Anyway, to the day of my op now and it was all so weird. I waved goodbye to my mum and dad and to Kerry who she being looked after by and drove off with my husband Andrew. We arrived at Hurstwood Park at 2 o'clock. And sat around for a couple of hours whilst they got me organised a room. I had one final MRI and CT scan for usage in my surgery the next morning. I then saw a nice man, a Registrar who took me into a side room and described to me the risks of surgery and then I signed my life away. That evening I found that although I had ordered some food I had no appetite and could not eat a thing. I then said goodbye to Andrew and he was gone. I was alone, it was just me now against the world. I was determined from that point on that I was just going to get on with it.

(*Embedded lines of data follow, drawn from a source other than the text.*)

(** The handler when the store serves the read of the artifact and then
    refuses the insert of the purchase row with connection failures, fewer
    than the executor has attempts; [es] is empty when the store simply
    answers. *)
Lemma purchasePoster_answered
        (b : PurchaseBody) (shippingData : ShippingData) (draw : Z) (user : User)
        (w : World) (image : GeneratedImage) (rest : list GeneratedImage)
        (es : list JsError) (s : Z) :
  req_shippingData b = Some shippingData ->
  req_imageId b <> "" ->
  missingField shippingData = None ->
  (faults w = [] /\ es = []) \/ faults w = None :: map Some es ->
  Forall (fun e => isConnectionError e = true) es ->
  (length es < 3)%nat ->
  pending w = [] ->
  selectImages (req_imageId b) (store w) = image :: rest ->
  img_isPublic image = true ->
  or_default (img_soldCount image) 0 = s ->
  (uniqueEditions (store w) = true ->
   existsb (sameEdition (req_imageId b) (s + 1)) (posterPurchases (store w)) = false) ->
  let r := fst (purchasePoster b draw user w) in
  let w' := snd (purchasePoster b draw user w) in
  pending w' = []
  /\ if or_default (img_totalSupply image) 10 <=? s then
       r = SoldOut /\ store w' = store w
     else
       r = json (BodyPurchase draw (s + 1) (img_totalSupply image)
                              (or_defaultQ (img_pricePerUnit image) priceFloor)
                              (nextPurchaseId (store w)))
       /\ posterPurchases (store w')
          = posterPurchases (store w)
            ++ [mkPurchase (nextPurchaseId (store w)) (usr_email user) (req_imageId b)
                           (s + 1) (clock w) (or_defaultQ (img_pricePerUnit image) priceFloor)]
       /\ generatedImages (store w')
          = updateWhere (fun i => String.eqb (img_id i) (req_imageId b))
                        (applyImageUpdate (soldCountUpdate (s + 1)))
                        (generatedImages (store w))
       /\ users (store w') = users (store w)
       /\ faults w' = []
       /\ sleeps w' = sleeps w ++ backoff (length es) 1
       /\ orders (store w')
          = orders (store w)
            ++ [mkOrder shippingData draw 1 (or_defaultQ (img_pricePerUnit image) priceFloor)
                        ("/api/storage-image/" +:+ img_generatedPath image)
                        (img_originalPath image) (s + 1) (img_totalSupply image) "paid"].
Proof.
  intros Hship Hid Hmiss Hf Hall Hlen Hp Hsel Hpub Hs Hu r w'.
  subst r w'. unfold purchasePoster. rewrite Hship.
  destruct (String.eqb_spec (req_imageId b) "") as [E|_]; [contradiction|].
  rewrite Hmiss. unfold transaction, begin, purchaseTransaction.
  set (w0 := withNextTx w (S (nextTx w))).
  set (wr := withFaults w0 (map Some es)).
  assert (Hra : readAndAssign (nextTx w) (req_imageId b) w0
                = if or_default (img_totalSupply image) 10 <=? s
                  then (Throw (plainError "This limited edition is sold out"), wr)
                  else (Ok (mkAssignment image (s + 1)
                              (or_defaultQ (img_pricePerUnit image) priceFloor)), wr)).
  { unfold readAndAssign, tx_selectImages.
    rewrite (bind_ok _ _ _ _ _ (bind_ok _ _ _ _ _ (roundTrip_first_served w0 es Hf))).
    unfold gets. cbn [pending store withFaults withNextTx w0]. rewrite Hp.
    cbn [statementsOf List.filter map applyAll]. rewrite Hsel, Hpub, Hs. cbn [negb].
    now destruct (or_default (img_totalSupply image) 10 <=? s). }
  destruct (or_default (img_totalSupply image) 10 <=? s).
  { rewrite (bind_throw _ _ _ _ _ Hra). cbn. rewrite Hp. auto. }
  rewrite (bind_ok _ _ _ _ _ Hra).
  set (a := mkAssignment image (s + 1) (or_defaultQ (img_pricePerUnit image) priceFloor)).
  set (p := mkInsertPurchase (usr_email user) (req_imageId b) (s + 1) (clock w)
                             (as_pricePerUnit a)).
  set (wa := afterFailures (length es) 1 wr).
  destruct (afterFailures_frame (length es) 1 wr ltac:(lia))
    as (Ha1 & Ha2 & Ha3 & Ha4 & _ & Ha6 & Ha7).
  assert (Ha5 : faults wa = []).
  { apply (afterFailures_faults es [] 1 wr); [lia|]. unfold wr. cbn [faults withFaults].
    now rewrite app_nil_r. }
  fold wa in Ha1, Ha2, Ha3, Ha4, Ha6, Ha7.
  cbn [store pending nextTx queryCache sleeps clock wr w0 withFaults withNextTx]
    in Ha1, Ha2, Ha3, Ha4, Ha6, Ha7.
  assert (Hins : executeWithRetry (db_insertPurchase p) defaultRetries wr
                 = (Ok (purchaseRow (store w) p),
                    withStore wa (withPurchases (store w)
                      (posterPurchases (store w) ++ [purchaseRow (store w) p])))).
  { unfold executeWithRetry, defaultRetries.
    replace (Z.to_nat 3) with (length es + S (2 - length es))%nat by lia.
    rewrite (retryLoop_after_failures _ es (db_insertPurchase_failsWithStore p)
               (S (2 - length es)) 1 ThrownUndefined wr [] Hall)
      by (unfold wr; cbn [faults withFaults]; now rewrite app_nil_r).
    fold wa. rewrite <- Ha1. apply retryLoop_ok.
    apply db_insertPurchase_served; [exact Ha5|]. rewrite Ha1. exact Hu. }
  assert (Hrp : recordPurchase user (req_imageId b) a wr
                = (Ok (purchaseRow (store w) p),
                   withCache (withStore wa (withPurchases (store w)
                      (posterPurchases (store w) ++ [purchaseRow (store w) p])))
                     (invalidated ("poster-purchases:" +:+ req_imageId b) (queryCache w)))).
  { unfold recordPurchase. rewrite bind_gets.
    change (clock wr) with (clock w). fold p.
    unfold createPosterPurchase, tryCatch.
    rewrite (bind_ok _ _ _ _ _ Hins).
    rewrite (bind_ok _ _ _ _ _ (invalidateCache_eq _ _)).
    cbn [mret M_ret queryCache withStore ipp_imageId p]. now rewrite Ha4. }
  rewrite (bind_ok _ _ _ _ _ Hrp).
  match type of Hrp with _ = (_, ?x) => set (w1 := x) end.
  assert (Hus : updateSoldCount (nextTx w) (req_imageId b) a w1
                = (Ok tt, withPending w1
                            (pending w1 ++ [(nextTx w, UpdateImage (req_imageId b)
                                                         (soldCountUpdate (s + 1)))])))
    by (apply tx_execute_served; exact Ha5).
  rewrite (bind_ok _ _ _ _ _ Hus).
  match type of Hus with _ = (_, ?x) => set (w2 := x) end.
  pose proof (createOrder_row
                (mkOrder shippingData draw 1 (as_pricePerUnit a)
                   ("/api/storage-image/" +:+ img_generatedPath (as_image a))
                   (img_originalPath (as_image a)) (as_editionNumber a)
                   (img_totalSupply (as_image a)) "paid") w2 Ha5) as Hco.
  unfold recordOrder. rewrite (bind_ok _ _ _ _ _ Hco).
  unfold mret, M_ret. cbn [fst snd].
  unfold commit, w2, w1. cbn -[applyAll statementsOf othersOf afterFailures or_defaultQ].
  fold wa. rewrite Ha2, Hp, Ha5, Ha6.
  cbn [app statementsOf othersOf List.filter fst snd map].
  rewrite Nat.eqb_refl. cbn -[or_defaultQ].
  repeat split; auto.
  do 3 f_equal. unfold or_defaultQ at 1. now rewrite price_not_zero.
Qed.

I took a couple of sleeping pills or whatever they were I really didn't care and went to bed. I got up early the next day and peeped through the curtains the sun was rising and I felt calm. Whatever will be will be I thought. However, when they came for me at 9 am I felt shit this is really happening, too late to escape now! I held onto Andrew and Kerry's photo taken on the Carousel on Brighton's Palace Pier nicer days I thought than what was happening to me now, how can anything be more scarier than Brain surgery. They gave me a shot of something and I was immediately gone into a world of nothingness.
Sunday, 20 July 2008
Meeting Mr C
I met my Neurosurgeon for the first time back in the Spring of 2005. For the purpose of this blog I will refer to him as Mr C. I have since met him several times. However, the first time was a very solemn affair. Holding onto my husbands hand tightly and my daughter in the pushchair being very quiet. My mum and my dad there too, so many people in the room, I really had so much support. Looking at the scan the tumour looked very big to me, it was about 3 centimetres long. We all decided that the best thing to do was to watch and wait as it is called. Mr C said that it was probably a low grade tumour as its boundaries were clearly defined and arranged for me to have another scan in 6 months. That scan showed no change and continued to show no changes until October 2007. Then the decision I knew that I would eventually have to make finally had arrived. I was now in Mr C's more than capable hands.
Friday, 18 July 2008
Got to get through this
It's now 7 months on from surgery and although physically feeling better I have been suffering emotionally. I am feeling much better than I did 10 weeks ago when I found my lowest ebb. However, I am now on medication ( Citalopram)for my anxiety and low mood. I have been to the doc's this week to have my dose put up to 30mg. If I can get through the surgery I can get through this. You will probably think me ungrateful, for everything I've been through why can't I be happy but I'm going to get better.
Monday, 23 June 2008
Was something wrong?
Three years ago I collapsed in a restauarant, I was 7 months pregnant. When I came round I had no idea what was happening and had no recollection on how I had collapsed. I was frightened, was the baby alright? The ambulance men were all standing around me, and when I got to the hospital they said I might have had a complex partial seizure or fainted. However, the next few months passed without another funny turn. I saw a neurologist who said he wasn't concerned, that I probably had a panic attack(of which I had a history). I gave birth to a healthy daughter and a month later a had another seizure, and a month after that another seizure. There was something wrong, I had a MRI scan which revealed a glioma a brain tumour in my left temporal lobe.